Once the line containing "rewrite H1, H2. unfold" is found in the data below, output that line and every line after it through the last, unchanged and with nothing else.

THE DATA →
= = = =
Lemma timeout_streams_own reg tun now k s : forall l st again failed st' again' failed',
  NoDup l.*1 -> (k, s) ∈ l -> timeout_streams reg tun now l st again failed = (st', again', failed') ->
  exists s' out f pre post, timeout_stream reg tun now (snd k) s = (s', out, f) /\
    reliable_tx st' !! k = Some s' /\ again' = again ++ pre ++ map (fun q => (k, q)) out ++ post /\
    (forall q, (k, q) ∉ pre) /\ (forall q, (k, q) ∉ post) /\ (f = true -> failed' = true).
Proof.
  induction l as [|[k' s0] l IH]; intros st again failed st' again' failed' Hnd Hin; cbn [timeout_streams].
  { by apply not_elem_of_nil in Hin. }
  rewrite fmap_cons in Hnd. apply NoDup_cons in Hnd as [Hk' Hnd]. cbn [fst] in Hk'.
  destruct (timeout_stream reg tun now (snd k') s0) as [[s1 seqs] f] eqn:Et. intros H.
  apply elem_of_cons in Hin as [[= -> ->]|Hin].
  - apply (timeout_streams_other reg tun now k') in H as (E & Hf & post & -> & Hpost); [|done].
    rewrite set_tx_lookup in E. exists s1, seqs, f, [], post. rewrite <- app_assoc. split_and!; try done.
    + intros q. apply not_elem_of_nil.
    + intros ->. apply Hf. apply orb_true_r.
  - assert (k' <> k) as Hne.
    { intros ->. apply Hk'. apply list_elem_of_fmap. by exists (k, s). }
    eapply IH in H as (s' & out & f' & pre & post & E1 & E2 & -> & E3 & E4 & E5); [|done|done].
    exists s', out, f', (map (fun q => (k', q)) seqs ++ pre), post. split; [done|]. split; [done|].
    rewrite <- !app_assoc. split_and!; try done. intros q. rewrite elem_of_app. intros [Hq|Hq].
    + apply list_elem_of_fmap in Hq as (x & [= -> _] & _). done.
    + by apply (E3 q).
Qed.

#[export] Instance hop_key_le_total {A} : Total (@hop_key_le A).
Proof. intros x y. unfold hop_key_le. lia. Qed.

Lemma streams_nodup {A} (m : gmap stream_key A) : NoDup (streams m).*1.
Proof.
  unfold streams. rewrite (merge_sort_Permutation hop_key_le (map_to_list m)). apply NoDup_fst_map_to_list.
Qed.

Lemma streams_lookup {A} (m : gmap stream_key A) k a : (k, a) ∈ streams m <-> m !! k = Some a.
Proof.
  unfold streams. rewrite (merge_sort_Permutation hop_key_le (map_to_list m)). apply elem_of_map_to_list.
Qed.

(** Rounds a row may still see before its stream gives up. *)
Definition rounds_left (tun : ReliableTuning) (row : ReliableSent) : Z :=
  Z.max 0 (reliable_max_retries tun - retries row) + 1
  + (if partial_acked row then 1 else 0) + (if pending (first_offer row) then 1 else 0).

Definition stream_is_failed (st : HopState) (k : stream_key) : Prop :=
  exists s, reliable_tx st !! k = Some s /\ next_seq s = 0 /\ sent s = ∅ /\ sent_order s = [].

(** A request that is in the list once is served once. *)
Lemma requeue_once reg now k q l1 l2 st s row :
  (k, q) ∉ l1 -> (k, q) ∉ l2 ->
  reliable_tx st !! k = Some s -> next_seq s <> 0 -> sent s !! q = Some row -> unacked row ->
  let st' := snd (requeue_all (serve_replay reg now) (l1 ++ [(k, q)] ++ l2) None st) in
  row_at st' k q = Some (served now row) /\ next_at st' k = Some (next_seq s).
Proof.
  intros H1 H2 Hk Hn Hq Hu. cbn zeta. rewrite !requeue_app.
  destruct (requeue_frame reg now k q l1 None st s H1 Hk) as [E1 E2].
  set (f1 := fst _). clearbody f1. destruct (requeue_all _ l1 None st) as [o1 st1]. cbn [snd] in *.
  unfold row_at, next_at in E1, E2. rewrite Hk in E1, E2. cbn in E1, E2.
  destruct (reliable_tx st1 !! k) as [s1|] eqn:Ek1; [|done]. injection E2 as Hn1. cbn in E1. rewrite Hq in E1.
  destruct (serve_row reg now k q st1 s1 row Ek1 ltac:(congruence) E1 Hu) as [E3 E4].
  cbn [requeue_all]. destruct (queue_reliable_retransmit _ _ _ _ st1) as [res2 st2]. cbn [fst snd] in E3, E4 |- *.
  unfold next_at in E4. destruct (reliable_tx st2 !! k) as [s2|] eqn:Ek2; [|done].
  match goal with |- context [requeue_all _ l2 ?f st2] => set (f2 := f) end.
  destruct (requeue_frame reg now k q l2 f2 st2 s2 H2 Ek2) as [E5 E6].
  rewrite E5, E6. unfold next_at. rewrite Ek2, E4. split; [done|congruence].
Qed.

Lemma not_in_requests (k : stream_key) q out : (q ∉ out) -> (k, q) ∉ map (fun x : Z => (k, x)) out.
Proof. intros H Hin. apply list_elem_of_fmap in Hin as (y & [= <-] & Hy). done. Qed.

Lemma rest_rounds tun now row :
  partial_acked row = true ->
  1 <= rounds_left tun (set_stamp now (set_partial false row)) < rounds_left tun row.
Proof. intros Hp. unfold rounds_left. cbn. rewrite Hp. destruct (pending (first_offer row)); lia. Qed.

Lemma served_rounds tun now row :
  is_u32 (reliable_max_retries tun) -> partial_acked row = false ->
  retries row < reliable_max_retries tun ->
  1 <= rounds_left tun (served now row) < rounds_left tun row.
Proof.
  intros Hm Hp Hr. unfold rounds_left, served. cbn. rewrite Hp.
  destruct (pending (first_offer row)); solve_u.
Qed.

(** One silent round on a row that is due. *)
Lemma silent_round_row reg tun limit now k s q row st res st' :
  is_ordered reg (snd k) = true -> data_type_exists reg (snd k) = true ->
  is_u32 (reliable_max_retries tun) -> tx_ok limit s ->
  reliable_tx st !! k = Some s -> next_seq s <> 0 -> sent s !! q = Some row -> unacked row ->
  due tun now row -> silent_round reg tun now st = (res, st') ->
  (next_at st' k = Some 0 /\ res = Err (HandlerError "ordered hop delivery exhausted retries")) \/
  exists row', row_at st' k q = Some row' /\ next_at st' k = Some (next_seq s) /\
    unacked row' /\ offer_stamp row' = now /\ 1 <= rounds_left tun row' < rounds_left tun row.
Proof.
  intros Hord Hty Hmax Hok Hk Hn Hq Hu Hd. unfold silent_round, process_reliable_timeouts.
  destruct (timeout_streams reg tun now (streams (reliable_tx st)) st [] false)
    as [[st1 again] failed] eqn:Et.
  eapply (timeout_streams_own reg tun now k s) in Et
    as (s1 & out & f & pre & post & E1 & E2 & -> & Hpre & Hpost & Hf);
    [|apply streams_nodup|by apply streams_lookup].
  destruct (requeue_all _ _ _ st1) as [error st2] eqn:Er. intros [= <- <-].
  unfold timeout_stream, data_type_try_from_u32 in E1. rewrite Hty, Hord in E1.
  assert (q ∈ sent_order s) as Hqo by (apply (tx_rows _ _ Hok); by rewrite Hq).
  destruct (timeout_rows_row _ _ _ _ _ _ _ _ _ _ E1 (tx_nodup _ _ Hok) (not_elem_of_nil _) Hq Hu Hd)
    as [(-> & Hz & ->)|(-> & Hn1 & Hrow)].
  { left. cbn [map app] in Er. assert ((k, q) ∉ pre ++ post) as Hnone.
    { rewrite elem_of_app. intros [Hi|Hi]; [by apply (Hpre q)|by apply (Hpost q)]. }
    destruct (requeue_frame reg now k q _ None st1 s1 Hnone E2) as [_ H2]. rewrite Er in H2. cbn [snd] in H2.
    rewrite H2, Hf by done. unfold next_at. rewrite E2. cbn. by rewrite Hz. }
  right. cbn [app] in Er.
  destruct Hrow as [(Hno & _)|[(_ & Hp & Hno & Hs1)|(_ & Hp & Hr & Hs1 & o1 & o2 & -> & Ho1 & Ho2)]]; [done| |].
  - assert ((k, q) ∉ pre ++ map (fun q => (k, q)) out ++ post) as Hnone.
    { rewrite !elem_of_app. intros [Hi|[Hi|Hi]]; [by apply (Hpre q)|by apply (not_in_requests k q out)|by apply (Hpost q)]. }
    destruct (requeue_frame reg now k q _ None st1 s1 Hnone E2) as [H1 H2]. rewrite Er in H1, H2. cbn [snd] in H1, H2.
    exists (set_stamp now (set_partial false row)).
    rewrite H1, H2. unfold row_at, next_at. rewrite E2. cbn -[rounds_left]. rewrite Hs1, Hn1.
    split_and!; try done; by apply rest_rounds.
  - rewrite map_app in Er. cbn [map] in Er. rewrite <- app_assoc in Er. cbn [app] in Er.
    rewrite app_assoc in Er.
    destruct (requeue_once reg now k q (pre ++ map (fun q => (k, q)) o1) (map (fun q => (k, q)) o2 ++ post)
                st1 s1 row) as [H1 H2]; try done; [..|congruence|].
    { rewrite elem_of_app. intros [Hi|Hi]; [by apply (Hpre q)|by apply (not_in_requests k q o1)]. }
    { rewrite elem_of_app. intros [Hi|Hi]; [by apply (not_in_requests k q o2)|by apply (Hpost q)]. }
    cbn [app] in H1, H2. rewrite Er in H1, H2. cbn [snd] in H1, H2.
    exists (served now row). rewrite H1, H2. split_and!; try done; [congruence|split; [done|by left]|..];
      by apply served_rounds.
Qed.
= = = =
SOLUTION TO THIS TASK →
    rewrite H1, H2. unfold row_at, next_at. rewrite E2. cbn -[rounds_left]. rewrite Hs1, Hn1.
    split_and!; try done; by apply rest_rounds.
  - rewrite map_app in Er. cbn [map] in Er. rewrite <- app_assoc in Er. cbn [app] in Er.
    rewrite app_assoc in Er.
    destruct (requeue_once reg now k q (pre ++ map (fun q => (k, q)) o1) (map (fun q => (k, q)) o2 ++ post)
                st1 s1 row) as [H1 H2]; try done; [..|congruence|].
    { rewrite elem_of_app. intros [Hi|Hi]; [by apply (Hpre q)|by apply (not_in_requests k q o1)]. }
    { rewrite elem_of_app. intros [Hi|Hi]; [by apply (not_in_requests k q o2)|by apply (Hpost q)]. }
    cbn [app] in H1, H2. rewrite Er in H1, H2. cbn [snd] in H1, H2.
    exists (served now row). rewrite H1, H2. split_and!; try done; [congruence|split; [done|by left]|..];
      by apply served_rounds.
Qed.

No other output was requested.